■ WHAT THE EXERCISE ASKS ■
Say how many lines of the entries below include "JsMap", giving nothing but that number.

**********

(** X23. The drop is given up, and no order saved, exactly when no column
    is being dragged, when the column is dropped on itself, or when one of
    the two columns is not on the board. *)
Theorem handleColumnDrop_aborts (G : list BasesEntryGroup)
    (columnOrder : list string) (sourceColumnKey : option string)
    (target : string) (placement : Placement) :
  let orderedKeys :=
    map columnKeyOf
      (sortGroupsByColumnOrder (mergeGroupsByColumnKey G) columnOrder) in
  handleColumnDrop G columnOrder sourceColumnKey target placement = None
  ↔ match sourceColumnKey with
    | None => True
    | Some source =>
        source = target ∨ source ∉ orderedKeys ∨ target ∉ orderedKeys
    end.
Proof.
  intros orderedKeys. unfold handleColumnDrop, columnDropOrder.
  fold orderedKeys. destruct sourceColumnKey as [source|]; [|done].
  destruct (decide (source = target)) as [->|Hne].
  { rewrite bool_decide_eq_true_2 by done. split; [by left | done]. }
  rewrite bool_decide_eq_false_2 by done.
  destruct (Z.eqb_spec (indexOf source orderedKeys) (-1)) as [Hs|Hs];
    rewrite indexOf_absent_iff in Hs.
  { simpl. split; [by right; left | done]. }
  destruct (Z.eqb_spec (indexOf target orderedKeys) (-1)) as [Ht|Ht];
    rewrite indexOf_absent_iff in Ht.
  { simpl. split; [by right; right | done]. }
  simpl. destruct (spliceRemove orderedKeys (indexOf source orderedKeys)).
  split; [done|].
  intros [?|[?|?]]; done.
Qed.

End ColumnDrop.

Lemma handleColumnDrop_places_witness :
  handleColumnDrop (H := Sample.host) Sample.board1 [] (Some "todo") "done" After
  = Some ["done"; "todo"].
Proof.
  destruct (handleColumnDrop_places (H := Sample.host) Sample.board1 []
              "todo" "done" After) as (l1 & l2 & _ & Heq);
    [compute_done..|].
  reflexivity.
Defined.

Lemma handleColumnDrop_aborts_witness :
  handleColumnDrop (H := Sample.host) Sample.board1 [] (Some "todo") "later"
    Before = None.
Proof.
  apply (handleColumnDrop_aborts (H := Sample.host) Sample.board1 []
           (Some "todo") "later" Before).
  right. right. compute_done.
Defined.

(** ** The local card order after a drop *)

Lemma uniqueDraggedPaths_eq (draggedPaths : list string) :
  uniqueDraggedPaths draggedPaths
  = (firstOccurrences draggedPaths, list_to_set draggedPaths).
Proof.
  unfold uniqueDraggedPaths.
  induction draggedPaths as [|p l IH] using rev_ind; [done|].
  rewrite foldl_snoc, IH, firstOccurrences_snoc, list_to_set_app_L. simpl.
  rewrite (right_id_L ∅ (∪)).
  destruct (decide (p ∈ l)) as [Hin|Hn].
  - rewrite bool_decide_eq_true_2 by (by apply elem_of_list_to_set).
    f_equal. apply set_eq. intros x.
    rewrite elem_of_union, elem_of_singleton, elem_of_list_to_set.
    split; [tauto | intros [?| ->]; done].
  - by rewrite bool_decide_eq_false_2 by (by rewrite elem_of_list_to_set).
Qed.

Lemma filter_firstOccurrences (existing dragged : list string) :
  filter (λ path, path ∉ firstOccurrences dragged) existing
  = filter (λ path, path ∉ dragged) existing.
Proof. apply list_filter_iff. intros p. by rewrite firstOccurrences_elem. Qed.

(** The saved order of the target column after a drop on a card that is
    not dragged, or on no card. *)
Lemma dropped_order_NoDup (paths dragged : list string)
    (targetPath : option string) (placement : Placement) :
  NoDup paths →
  (∀ target, targetPath = Some target → target ∉ dragged) →
  let order :=
    reorderPathsForDrop paths (firstOccurrences dragged) targetPath placement in
  NoDup order ∧ ∀ p, p ∈ order ↔ p ∈ paths ∨ p ∈ dragged.
Proof.
  intros Hnd Htarget order.
  destruct (reorderPathsForDrop_inserted paths (firstOccurrences dragged)
              targetPath placement) as (l1 & l2 & Hrest & Horder).
  { intros target Ht. rewrite firstOccurrences_elem. by apply Htarget. }
  fold order in Horder. rewrite Horder. clear Horder order.
  rewrite filter_firstOccurrences in Hrest.
  assert (Hl : ∀ p, p ∈ l1 ++ l2 ↔ (p ∉ dragged) ∧ p ∈ paths).
  { intros p. by rewrite <- Hrest, list_elem_of_filter. }
  assert (Hnd12 : NoDup (l1 ++ l2)).
  { rewrite <- Hrest. by apply NoDup_filter. }
  split.
  - apply NoDup_app in Hnd12 as (H1 & H12 & H2).
    apply NoDup_app. split_and!; [done | |].
    + intros p Hp [Hd|Hp2]%elem_of_app.
      * rewrite firstOccurrences_elem in Hd.
        assert (p ∈ l1 ++ l2) as [? _]%Hl by (apply elem_of_app; by left). done.
      * by apply (H12 p).
    + apply NoDup_app. split_and!; [apply firstOccurrences_NoDup | | done].
      intros p Hd Hp2. rewrite firstOccurrences_elem in Hd.
      assert (p ∈ l1 ++ l2) as [? _]%Hl by (apply elem_of_app; by right). done.
  - intros p. rewrite !elem_of_app, firstOccurrences_elem.
    pose proof (Hl p) as Hp. rewrite elem_of_app in Hp.
    destruct (decide (p ∈ dragged)); tauto.
Qed.

Lemma dropped_order_block (paths dragged : list string)
    (targetPath : option string) (placement : Placement) :
  (∀ target, targetPath = Some target → target ∉ dragged) →
  ∃ l1 l2,
    reorderPathsForDrop paths (firstOccurrences dragged) targetPath placement
    = l1 ++ firstOccurrences dragged ++ l2
    ∧ l1 ++ l2 = filter (λ p, p ∉ dragged) paths.
Proof.
  intros Htarget.
  destruct (reorderPathsForDrop_inserted paths (firstOccurrences dragged)
              targetPath placement) as (l1 & l2 & Hrest & Horder).
  { intros target Ht. rewrite firstOccurrences_elem. by apply Htarget. }
  rewrite filter_firstOccurrences in Hrest. eauto.
Qed.

Lemma filter_not_dragged_twice (dragged paths : list string) :
  filter (λ p, p ∉ dragged) (filter (λ p, p ∉ dragged) paths)
  = filter (λ p, p ∉ dragged) paths.
Proof. apply filter_all. by intros p [? _]%list_elem_of_filter. Qed.

(** X24. After a drop from one column into another, on a card that is
    not dragged or on no card, the saved order of the source column is
    its cards without the dragged ones; the saved order of the target
    column is its cards that are not dragged, in their order, with the
    dragged cards, each once and in the order of the drag, put in as one
    block; it names no card twice when the column shows no path twice;
    and the saved orders of the other columns are untouched. *)
Theorem updateLocalCardOrderForDrop_cross
    (getColumnCardPaths : string → list string)
    (localOrder : JsMap.t (list string)) (source target : string)
    (draggedPaths : list string) (targetPath : option string)
    (placement : Placement) :
  source ≠ target → draggedPaths ≠ [] →
  (∀ t, targetPath = Some t → t ∉ draggedPaths) →
  ∃ saved l1 l2,
    updateLocalCardOrderForDrop getColumnCardPaths localOrder (Some source)
      target draggedPaths targetPath placement = Some saved
    ∧ JsMap.get source saved
      = Some (filter (λ p, p ∉ draggedPaths) (getColumnCardPaths source))
    ∧ JsMap.get target saved
      = Some (l1 ++ firstOccurrences draggedPaths ++ l2)
    ∧ l1 ++ l2 = filter (λ p, p ∉ draggedPaths) (getColumnCardPaths target)
    ∧ (NoDup (getColumnCardPaths target) →
       NoDup (l1 ++ firstOccurrences draggedPaths ++ l2))
    ∧ ∀ k, k ≠ source → k ≠ target →
        JsMap.get k saved = JsMap.get k localOrder.
Proof.
  intros Hne Hdragged Htarget.
  destruct (dropped_order_block
              (filter (λ p, p ∉ draggedPaths) (getColumnCardPaths target))
              draggedPaths targetPath placement Htarget)
    as (l1 & l2 & Horder & Hrest).
  rewrite filter_not_dragged_twice in Hrest.
  unfold updateLocalCardOrderForDrop.
  rewrite bool_decide_eq_false_2 by (by destruct draggedPaths).
  rewrite uniqueDraggedPaths_eq, bool_decide_eq_false_2 by done.
  rewrite !filter_movedSet. eexists _, l1, l2. split; [done|]. split_and!.
  - rewrite get_set_ne by done. by rewrite get_set_eq.
  - by rewrite get_set_eq, Horder.
  - done.
  - intros Hnd. rewrite <- Horder.
    apply (dropped_order_NoDup
             (filter (λ p, p ∉ draggedPaths) (getColumnCardPaths target))
             draggedPaths targetPath placement); [by apply NoDup_filter | done].
  - intros k Hks Hkt. by rewrite !get_set_ne.
Qed.
(* ===== verification/GoStrings.v ===== *)
(** * The parts of Go's [strings], [unicode] and [unicode/utf8] the code uses

    Byte-string searches ([HasPrefix], [HasSuffix], [TrimPrefix], [TrimSuffix],
    [Index], [Split], [SplitN] with limit 2), the decoding of a string into runes
    that [for i, r := range s] performs, [unicode.IsSpace] and [TrimSpace]. *)

From S2P Require Import Prelude.

(** ** Prefixes, suffixes and search *)

Fixpoint HasPrefix (s p : gostring) {struct p} : bool :=
  match p, s with
  | [], _ => true
  | c :: p', d :: s' => bool_decide (c = d) && HasPrefix s' p'
  | _ :: _, [] => false
  end.

Definition HasSuffix (s p : gostring) : bool := HasPrefix (reverse s) (reverse p).

Definition TrimPrefix (s p : gostring) : gostring :=
  if HasPrefix s p then drop (length p) s else s.

Definition TrimSuffix (s p : gostring) : gostring :=
  if HasSuffix s p then take (length s - length p) s else s.

(** [strings.Index]: the offset of the first occurrence, [None] for -1. *)
Fixpoint Index (s sub : gostring) : option nat :=
  if HasPrefix s sub then Some 0
  else match s with
       | [] => None
       | _ :: s' => S <$> Index s' sub
       end.

(** [strings.Split] with a one-byte separator; the result is never empty. *)
Fixpoint Split (s : gostring) (sep : ascii) : list gostring :=
  match s with
  | [] => [[]]
  | c :: s' =>
      if bool_decide (c = sep) then [] :: Split s' sep
      else match Split s' sep with
           | l :: ls => (c :: l) :: ls
           | [] => [[c]]
           end
  end.

(** [strings.SplitN(s, sep, 2)] with a one-byte separator. *)
Fixpoint SplitN2 (s : gostring) (sep : ascii) : list gostring :=
  match s with
  | [] => [[]]
  | c :: s' =>
      if bool_decide (c = sep) then [[]; s']
      else match SplitN2 s' sep with
           | l :: ls => (c :: l) :: ls
           | [] => [[c]]
           end
  end.

(** [strings.Join] with a one-byte separator. *)
Fixpoint Join (ls : list gostring) (sep : ascii) : gostring :=
  match ls with
  | [] => []
  | [l] => l
  | l :: ls' => l ++ sep :: Join ls' sep
  end.

Lemma HasPrefix_spec s p : HasPrefix s p = true <-> p `prefix_of` s.
Proof.
  revert s. induction p as [|c p IH]; intros s; simpl.
  - destruct s; split; try done; intros _; apply prefix_nil.
  - destruct s as [|d s]; simpl.
    + split; [done|]. intros H. by apply prefix_nil_not in H.
    + rewrite andb_true_iff, bool_decide_eq_true, IH. split.
      * intros [-> H]. by apply prefix_cons.
      * intros H. split; [by eapply prefix_cons_inv_1 | by eapply prefix_cons_inv_2].
Qed.

Lemma HasPrefix_app p s : HasPrefix (p ++ s) p = true.
Proof. apply HasPrefix_spec. by eexists. Qed.

Lemma HasSuffix_spec s p : HasSuffix s p = true <-> p `suffix_of` s.
Proof. unfold HasSuffix. by rewrite HasPrefix_spec, suffix_prefix_reverse. Qed.

Lemma HasSuffix_app s p : HasSuffix (s ++ p) p = true.
Proof. apply HasSuffix_spec. by eexists. Qed.

Lemma TrimSuffix_app s p : TrimSuffix (s ++ p) p = s.
Proof.
  unfold TrimSuffix. rewrite HasSuffix_app, length_app.
  replace (length s + length p - length p) with (length s) by lia.
  by rewrite take_app_length.
Qed.

Lemma TrimSuffix_id_or s p : TrimSuffix s p = s \/ s = TrimSuffix s p ++ p.
Proof.
  unfold TrimSuffix. destruct (HasSuffix s p) eqn:E; [right | by left].
  apply HasSuffix_spec in E as [k ->]. rewrite length_app.
  replace (length k + length p - length p) with (length k) by lia.
  by rewrite take_app_length.
Qed.

Lemma TrimPrefix_app p s : TrimPrefix (p ++ s) p = s.
Proof. unfold TrimPrefix. by rewrite HasPrefix_app, drop_app_length. Qed.

(** [Index] finds an occurrence, and none starts before it. *)
Lemma Index_Some s sub i :
  Index s sub = Some i <->
  sub `prefix_of` drop i s /\ i <= length s /\
  (forall j, j < i -> ~ sub `prefix_of` drop j s).
Proof.
  revert i. induction s as [|c s IH]; intros i.
  - cbn [Index]. destruct (HasPrefix [] sub) eqn:E.
    + apply HasPrefix_spec in E. split.
      * intros ?; simplify_eq. split_and!; [done|simpl; lia|lia].
      * intros (_ & Hi & _). f_equal. simpl in Hi. lia.
    + split; [done|]. intros (H & Hi & _). simpl in Hi. assert (i = 0) as -> by lia.
      rewrite drop_0 in H. apply HasPrefix_spec in H. congruence.
  - cbn [Index]. destruct (HasPrefix (c :: s) sub) eqn:E.
    + apply HasPrefix_spec in E. split.
      * intros ?; simplify_eq. split_and!; [done|lia|lia].
      * intros (_ & _ & Hmin). destruct i as [|i]; [done|].
        destruct (Hmin 0); [lia|done].
    + assert (~ sub `prefix_of` c :: s) as Hn.
      { intros H. apply HasPrefix_spec in H. congruence. }
      destruct i as [|i].
      * split; [by destruct (Index s sub)|]. by intros (H & _).
      * rewrite fmap_Some. split.
        -- intros (k & Hk & [= <-]). apply IH in Hk as (H1 & H2 & H3).
           split_and!; [done|simpl; lia|]. intros [|j] Hj; [done|]. apply H3. lia.
        -- intros (H1 & H2 & H3). exists i. split; [|done]. apply IH.
           split_and!; [done|simpl in H2; lia|]. intros j Hj. apply (H3 (S j)). lia.
Qed.
(** What [SendSSE] adds to the body: the field lines and two blank lines. *)
Lemma SendSSE_body w event data id retry :
  open_writer w -> (event, data, id, retry) <> ([], [], [], []) ->
  let w' := (SendSSE w [event; data; id; retry]).1 in
  open_writer w' /\
  w_body w' = w_body w ++ text_of (sse_field_lines event data id retry ++ [[]; []]).
Proof.
  intros Hw Hne. unfold SendSSE. cbn [sse_args].
  rewrite sse_writes_lines. set (ls := sse_field_lines event data id retry).
  assert (ls <> []) as Hls.
  { unfold ls, sse_field_lines. intros E. apply app_nil in E as [E1 [E2 [E3 E4]%app_nil]%app_nil].
    repeat case_bool_decide; simplify_eq/=.
    pose proof (Split_not_nil data NL) as Hs. by destruct (Split data NL). }
  destruct (writes_open w ((fun l => l ++ [NL]) <$> ls) Hw) as [H1 H2].
  destruct (Write_open _ [NL; NL] H1) as (H3 & H4 & _).
  destruct (Flush_open _ H3) as [H5 H6].
  destruct ((fun l => l ++ [NL]) <$> ls) as [|b bs] eqn:E; [by apply fmap_nil_inv in E|].
  cbn [fst]. split; [done|]. rewrite H6, H4, H2, <- E, mjoin_text, <- app_assoc. f_equal.
  assert (forall k, text_of ls ++ text_of k = text_of (ls ++ k)) as Happ.
  { intros k. clear. induction ls as [|l ls IH]; [done|]. simpl. rewrite <- IH. by rewrite <- app_assoc. }
  by rewrite <- Happ.
Qed.

(** The client after the field lines of an event. *)
Lemma client_fields c event data id retry :
  c_data c = [] -> c_type c = [] ->
  foldl client_line c (sse_field_lines event data id retry) =
  {| c_type := first_line_of event;
     c_data := if bool_decide (data = []) then [] else Split data NL;
     c_lastid := if bool_decide (id = []) then c_lastid c else new_lastid (c_lastid c) (first_line_of id);
     c_out := c_out c |}.
Proof.
  intros Hd Ht. destruct c as [t d l o]. simpl in *. subst. unfold sse_field_lines.
  rewrite !foldl_app.
  assert (forall c ds, foldl client_line c ((fun l => gs "data: " ++ l) <$> ds) =
    {| c_type := c_type c; c_data := c_data c ++ ds; c_lastid := c_lastid c; c_out := c_out c |}) as Hds.
  { intros c ds. revert c. induction ds as [|x ds IH]; intros c; [by destruct c; rewrite app_nil_r|].
    cbn [fmap list_fmap foldl]. rewrite (proj1 (proj2 (client_field_lines c x))), IH.
    unfold add_data. simpl. by rewrite <- app_assoc. }
  assert (foldl client_line {| c_type := []; c_data := []; c_lastid := l; c_out := o |}
    (if bool_decide (event = []) then [] else [gs "event: " ++ first_line_of event]) =
    {| c_type := first_line_of event; c_data := []; c_lastid := l; c_out := o |}) as ->.
  { case_bool_decide; [by subst|]. cbn [foldl]. by rewrite (proj1 (client_field_lines _ _)). }
  destruct (bool_decide (data = [])); [cbn [foldl]|rewrite Hds; cbn [c_data app]];
    (destruct (bool_decide (id = [])); cbn [foldl];
      [|rewrite (proj1 (proj2 (proj2 (client_field_lines _ _))))]);
    (destruct (bool_decide (retry = [])); cbn [foldl];
      [done|by rewrite (proj2 (proj2 (proj2 (client_field_lines _ _))))]).
Qed.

**********

■ ANSWER AREA ■
4